GOAL OF THE EXERCISE - Transcribe, word for word and without additions, each line below from the one containing "fmul := PrimFloat.mul;" through the one containing "raises when it is zero. *)", both ends included.

-- Opening Marker --

(** * Library Management System: a shallow embedding of [app.py]

    The development follows the source file top-down: the Python values the
    program manipulates ([float], [int], [str], exceptions), the [Book]
    class with its methods, the [Library] class with its methods, and then
    the properties of each.

    Conventions.
    - A Python [int] is a [Z]; [len] is [Z.of_nat (length _)].
    - A Python [float] is taken through the interface [PyFloat], whose
      implementation [binary64] is IEEE 754 double precision, what CPython
      computes with, on Rocq's primitive floats.  Every definition is
      written over the interface; what depends on how binary64 rounds is
      proved of [binary64].
    - A Python [str] is a [string]; [str.lower] is a parameter of
      [search_books].
    - [datetime.now().isoformat()] is an explicit argument [now] of the two
      methods that read the clock.
    - A method that mutates [self] returns the new object next to its
      Python result.
    - A [dict] is a [gmap] keyed by strings; a [defaultdict(int)] is a
      [gmap string Z] read with default [0].
    - Objects are passed by value.  [to_dict] puts the history list of the
      book itself into the dictionary and [from_dict] adopts the list of
      the dictionary, but the program serializes a dictionary as soon as it
      is built ([save_books]) and deserializes only dictionaries nothing
      else holds ([load_books]): no alias is ever observed. *)

From Stdlib Require Import ZArith Reals Floats String Ascii List
  Permutation Sorted Lia Lra Psatz Bool.
From stdpp Require Import base option list gmap strings fin_maps.

Open Scope string_scope.
Open Scope Z_scope.
Open Scope list_scope.

(** ** Exceptions *)

(** The exceptions the modelled code can raise. *)
Inductive PyExc : Type :=
| KeyError (key : string)
| TypeError
| ZeroDivisionError
| OverflowError
| ValueError (msg : string).

Inductive result (A : Type) : Type :=
| Ok (a : A)
| Raise (e : PyExc).
Arguments Ok {A} a.
Arguments Raise {A} e.

Definition rbind {A B : Type} (m : result A) (k : A -> result B) : result B :=
  match m with
  | Ok a => k a
  | Raise e => Raise e
  end.

Notation "'let*' x := m 'in' k" := (rbind m (fun x => k))
  (at level 10, x name, m at level 100, k at level 200).

(** What the embedding makes of a dictionary read from the data file.
    Python stores the value found under a key whatever its type; the
    attributes of [Book] have the types of their annotations here.
    [Typed r]: every value read had the type of its attribute, and the
    code returns or raises as [r] says.  [Untyped key]: the value under
    [key] has another type (a JSON integer under ['rating'], say); the
    code goes on with a book that [Book] cannot hold, and the embedding
    says nothing of what follows. *)
Inductive parsed (A : Type) : Type :=
| Typed (r : result A)
| Untyped (key : string).
Arguments Typed {A} r.
Arguments Untyped {A} key.
Coercion Typed : result >-> parsed.

Definition pbind {A B : Type} (m : parsed A) (k : A -> parsed B) : parsed B :=
  match m with
  | Typed (Ok a) => k a
  | Typed (Raise e) => Typed (Raise e)
  | Untyped key => Untyped key
  end.

Notation "'let+' x := m 'in' k" := (pbind m (fun x => k))
  (at level 10, x name, m at level 100, k at level 200).

(** ** Floats *)

(** The operations of Python's [float] that the program uses.  [of_int] is
    the implicit conversion of an [int] operand in mixed arithmetic, and
    [fits] tells whether the conversion succeeds: CPython raises
    [OverflowError] for an [int] too large for a float.  [fnan] recognises
    the values that compare false with everything. *)
Class PyFloat (F : Type) : Type := {
  of_int : Z -> F;
  fits : Z -> bool;
  fadd : F -> F -> F;
  fmul : F -> F -> F;
  fdiv : F -> F -> F;
  fneg : F -> F;
  feq : F -> F -> bool;
  flt : F -> F -> bool;
  fle : F -> F -> bool;
  fnan : F -> bool
}.

(** IEEE 754 binary64.  [of_int] rounds to nearest, ties to even, as
    [PyLong_AsDouble] does, which raises [OverflowError] for the integers
    that round to an infinity: those from [2^1024 - 2^970], halfway
    between the largest double and [2^1024], on. *)
#[export] Instance binary64 : PyFloat float := {
  of_int z := SF2Prim (binary_normalize prec emax z 0 false);
  fits z := Z.abs z <? 2 ^ 1024 - 2 ^ 970;
  fadd := PrimFloat.add;
  fmul := PrimFloat.mul;
  fdiv := PrimFloat.div;
  fneg := PrimFloat.opp;
  feq := PrimFloat.eqb;
  flt := PrimFloat.ltb;
  fle := PrimFloat.leb;
  fnan := PrimFloat.is_nan
}.

(** The conversion of an [int] operand of a float operation. *)
Definition to_float {F : Type} `{PyFloat F} (n : Z) : result F :=
  if fits n then Ok (of_int n) else Raise OverflowError.

(** [a * n] for a float [a] and an int [n]: CPython converts [n]. *)
Definition mul_int {F : Type} `{PyFloat F} (a : F) (n : Z) : result F :=
  let* d := to_float n in Ok (fmul a d).

(** [a / n] for a float [a] and an int [n]: CPython converts [n], then
    raises when it is zero. *)
Definition truediv {F : Type} `{PyFloat F} (a : F) (n : Z) : result F :=
  let* d := to_float n in
  if n =? 0 then Raise ZeroDivisionError else Ok (fdiv a d).

(** ** The [Book] class *)

(** An entry of [borrow_history]: the dictionary with the keys
    ['user_id'], ['borrow_date'] and ['return_date'] that [borrow] appends;
    [None] under ['return_date'] is [None] here. *)
Record BorrowRecord : Type := mkBorrowRecord {
  user_id : string;
  borrow_date : string;
  return_date : option string
}.

Record Book (F : Type) : Type := mkBook {
  title : string;
  author : string;
  genre : string;
  book_id : string;
  is_borrowed : bool;
  borrow_history : list BorrowRecord;
  rating : F;
  num_ratings : Z
}.
Arguments mkBook {F}.
Arguments title {F}.
Arguments author {F}.
Arguments genre {F}.
Arguments book_id {F}.
Arguments is_borrowed {F}.
Arguments borrow_history {F}.
Arguments rating {F}.
Arguments num_ratings {F}.

(** The values a serialized book holds under its keys. *)
Inductive PyVal (F : Type) : Type :=
| PStr (s : string)
| PBool (b : bool)
| PInt (z : Z)
| PFloat (x : F)
| PHistory (h : list BorrowRecord).
Arguments PStr {F}.
Arguments PBool {F}.
Arguments PInt {F}.
Arguments PFloat {F}.
Arguments PHistory {F}.

Section BookClass.
Context {F : Type} `{PyFloat F}.

(** [Book.__init__] *)
Definition new_Book (title author genre book_id : string) : Book F :=
  mkBook title author genre book_id false [] (of_int 0) 0.

(** [Book.add_rating] *)
Definition add_rating (self : Book F) (r : F) : result (Book F) :=
  if fle (of_int 1) r && fle r (of_int 5) then
    let* total := mul_int (rating self) (num_ratings self) in
    let* avg := truediv (fadd total r) (num_ratings self + 1) in
    Ok (mkBook (title self) (author self) (genre self) (book_id self)
               (is_borrowed self) (borrow_history self)
               avg (num_ratings self + 1))
  else Ok self.

(** [Book.borrow] *)
Definition borrow (self : Book F) (user : string) (now : string) : Book F * bool :=
  if negb (is_borrowed self) then
    (mkBook (title self) (author self) (genre self) (book_id self)
            true
            (borrow_history self ++ [mkBorrowRecord user now None])
            (rating self) (num_ratings self),
     true)
  else (self, false).

(** [history[-1]['return_date'] = now] on a non-empty history. *)
Fixpoint set_last_return (now : string) (h : list BorrowRecord) : list BorrowRecord :=
  match h with
  | [] => []
  | [e] => [mkBorrowRecord (user_id e) (borrow_date e) (Some now)]
  | e :: h' => e :: set_last_return now h'
  end.

(** [Book.return_book] *)
Definition return_book (self : Book F) (now : string) : Book F * bool :=
  if is_borrowed self then
    (mkBook (title self) (author self) (genre self) (book_id self)
            false
            (match borrow_history self with
             | [] => []
             | _ :: _ => set_last_return now (borrow_history self)
             end)
            (rating self) (num_ratings self),
     true)
  else (self, false).

(** [Book.to_dict] *)
Definition to_dict (self : Book F) : gmap string (PyVal F) :=
  <["title" := PStr (title self)]>
  (<["author" := PStr (author self)]>
  (<["genre" := PStr (genre self)]>
  (<["book_id" := PStr (book_id self)]>
  (<["is_borrowed" := PBool (is_borrowed self)]>
  (<["borrow_history" := PHistory (borrow_history self)]>
  (<["rating" := PFloat (rating self)]>
  (<["num_ratings" := PInt (num_ratings self)]> ∅))))))).

(** [data[key]] *)
Definition getitem (data : gmap string (PyVal F)) (key : string) : result (PyVal F) :=
  match data !! key with
  | Some v => Ok v
  | None => Raise (KeyError key)
  end.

-- Closing Marker --

WRITTEN SOLUTION -
  fmul := PrimFloat.mul;
  fdiv := PrimFloat.div;
  fneg := PrimFloat.opp;
  feq := PrimFloat.eqb;
  flt := PrimFloat.ltb;
  fle := PrimFloat.leb;
  fnan := PrimFloat.is_nan
}.

(** The conversion of an [int] operand of a float operation. *)
Definition to_float {F : Type} `{PyFloat F} (n : Z) : result F :=
  if fits n then Ok (of_int n) else Raise OverflowError.

(** [a * n] for a float [a] and an int [n]: CPython converts [n]. *)
Definition mul_int {F : Type} `{PyFloat F} (a : F) (n : Z) : result F :=
  let* d := to_float n in Ok (fmul a d).

(** [a / n] for a float [a] and an int [n]: CPython converts [n], then
    raises when it is zero. *)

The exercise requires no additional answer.